Unless you’re deathly allergic of orgeat or Bittermens Hellfire shrub—and how you found that out, that had to have been tough—leave the recipe well enough alone. Bartenders spend their days, and plenty of their nights, putting together a well-balanced drink. Unless you’re at a bespoke cocktail bar (and those exist, and they will guide you through all the complex nuances of your palate), trust the recipe and respect the guy or gal who put it together. If it’s not to your liking, that’s cool—first off, you tried something new. Secondly, you can probably ask the bartender for a new drink, or a recommendation on your next one.

Don’t take photos. Of ice.

Ice

Yeah, plenty of good craft cocktail bars have specialty ice. Big beautiful round spheres, or Scotsman pebble ice, or something newly carved in honor of a holiday: the Flag Day Cube. It’s a nice, though more often practical (dilution-related) factor in mixology. Get a photo in if you must. But remember, the stuff’s gonna melt.

If you don’t like a particular spirit they’re about to use, that’s fine. Just don’t say so like an asshole.

Sorry, but that (terribly?) bad word had to be said. You may not like Grey Goose, or prefer something incredibly esoteric or organic, and that’s entirely your choice. But if it’s part of a recipe, there’s a reason (see above “don’t muck with recipe”), essentially because said bartender has determined the flavor profile of that particular spirit balances with the other components. You may not like Grey Goose or Leblon, but drinking either in a cocktail is light years different from drinking it straight. If you absolutely hate the stuff, just don’t order it.

Don’t have a spirits smarty-pants-off with the bartender.

Annoying Bartender

If you know about how mezcal is made, or basically live on Scotch, that’s fantastic. And you’ll probably enjoy a better drinking life than most of us (assuming you interrupt Scotch drams with a glass of water). But unless it’s a quiet night, the bartender doesn’t want to/have time to hear about your preference for the highlands or lowlands, or what you think about the possible resurgence of Irish whiskey.

Oh yeah, don’t hate on vodka.

It’s easy—maybe the easiest thing—to hate on vodka in the world of craft cocktails. Just…don’t. Vodka has a long, storied, sometimes incredibly weird history. Plus, it goes pretty damn well in some drinks.

Don’t gush over bourbon.

We all know, everyone loves bourbon. (It’s the silent people in the corner of the room, sipping suspiciously, that love Scotch.) But you can order it without talking about Booker Noe or your epic quest to purchase a bottle of Pappy. (Don’t show pictures from your Instagram.)
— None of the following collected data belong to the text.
(** The totals of a cart with item A (price 55, twice) and item B (price
    120, once). *)
Example getTotal_two_lines : getTotal two_line_cart = 230.
Proof. reflexivity. Qed.

Example getItemCount_two_lines : getItemCount two_line_cart = 3.
Proof. reflexivity. Qed.

(** The same product in two sizes makes two line items. *)
Example addItem_two_sizes :
  length (items (calls [AddItem boxy_tee 2 (Some "M"%string);
                        AddItem boxy_tee 3 (Some "L"%string)] (empty_cart None))) = 2%nat.
Proof. reflexivity. Qed.


(** ** [findIndex] and the merge of [addItem] *)

Lemma findIndex_from_next {A : Type} (p : A -> bool) (l : list A) (i : Z) :
  0 <= i ->
  (findIndex_from p l i = -1 /\ findIndex_from p l (i + 1) = -1)
  \/ (i <= findIndex_from p l i
      /\ findIndex_from p l (i + 1) = findIndex_from p l i + 1).
Proof.
  revert i. induction l as [|x l IH]; intros i Hi; simpl.
  - left. split; reflexivity.
  - destruct (p x).
    + right. split; lia.
    + destruct (IH (i + 1) ltac:(lia)) as [[H1 H2]|[H1 H2]].
      * left. split; assumption.
      * right. split; [lia | assumption].
Qed.

(** [addItem] walks the array: it adds to the first line of the pair, or
    appends a new line at the end. *)
Lemma add_line_nil (product : Product.t) (quantity : Z) (size : option string) :
  add_line product quantity size [] = [new_item product quantity size].
Proof. reflexivity. Qed.

Lemma add_line_cons (product : Product.t) (quantity : Z) (size : option string)
  (item : Item.t) (l : list Item.t) :
  add_line product quantity size (item :: l) =
  if same_line (Product.id product) size item
  then Item.add_quantity quantity item :: l
  else item :: add_line product quantity size l.
Proof.
  unfold add_line, findIndex. simpl.
  destruct (same_line (Product.id product) size item) eqn:E; [reflexivity|].
  destruct (findIndex_from_next (same_line (Product.id product) size) l 0 ltac:(lia))
    as [[H1 H2]|[H1 H2]]; simpl in H2; rewrite H2.
  - rewrite H1. reflexivity.
  - replace (findIndex_from (same_line (Product.id product) size) l 0 + 1 >? -1)
      with true by (symmetry; apply Z.gtb_lt; lia).
    replace (findIndex_from (same_line (Product.id product) size) l 0 >? -1)
      with true by (symmetry; apply Z.gtb_lt; lia).
    rewrite Z2Nat.inj_add by lia. rewrite Nat.add_1_r. reflexivity.
Qed.

Lemma filter_add_line_other (pid : JsId) (size : option string)
  (product : Product.t) (quantity : Z) (s : option string) (l : list Item.t) :
  id_strict_eq (Product.id product) pid && size_strict_eq s size = false ->
  List.filter (same_line pid size) (add_line product quantity s l)
  = List.filter (same_line pid size) l.
Proof.
  intros Hother. induction l as [|item l IH].
  - rewrite add_line_nil. simpl. unfold same_line. simpl. rewrite Hother. reflexivity.
  - rewrite add_line_cons. destruct (same_line (Product.id product) s item) eqn:Ehit.
    + simpl. rewrite same_line_add_quantity.
      destruct (same_line pid size item) eqn:E; [|reflexivity].
      exfalso. apply same_line_spec in E as [E1 E2].
      apply same_line_spec in Ehit as [E3 E4].
      assert (id_strict_eq (Product.id product) pid && size_strict_eq s size = true)
        as Hboth; [|congruence].
      apply andb_true_iff. rewrite id_strict_eq_spec, size_strict_eq_spec.
      split; congruence.
    + simpl. rewrite IH. reflexivity.
Qed.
Identifying the location or production method of a spirit is also fine. Just don’t bloviate.

Your friends might want to know, and truly benefit, from your knowledge of a Single Village mezcal, or what the Tahona method is, for that matter. But they also came out to talk about work, relationships, Game of Thrones—quite possibly all the above if they’re a cast member currently involved with another cast member of Game of Thrones. Share your spirits savvy, or that you know how the Hanky Panky was named, just do what none of us remember to do when we finally (finally!) have something interesting to say: keep it short.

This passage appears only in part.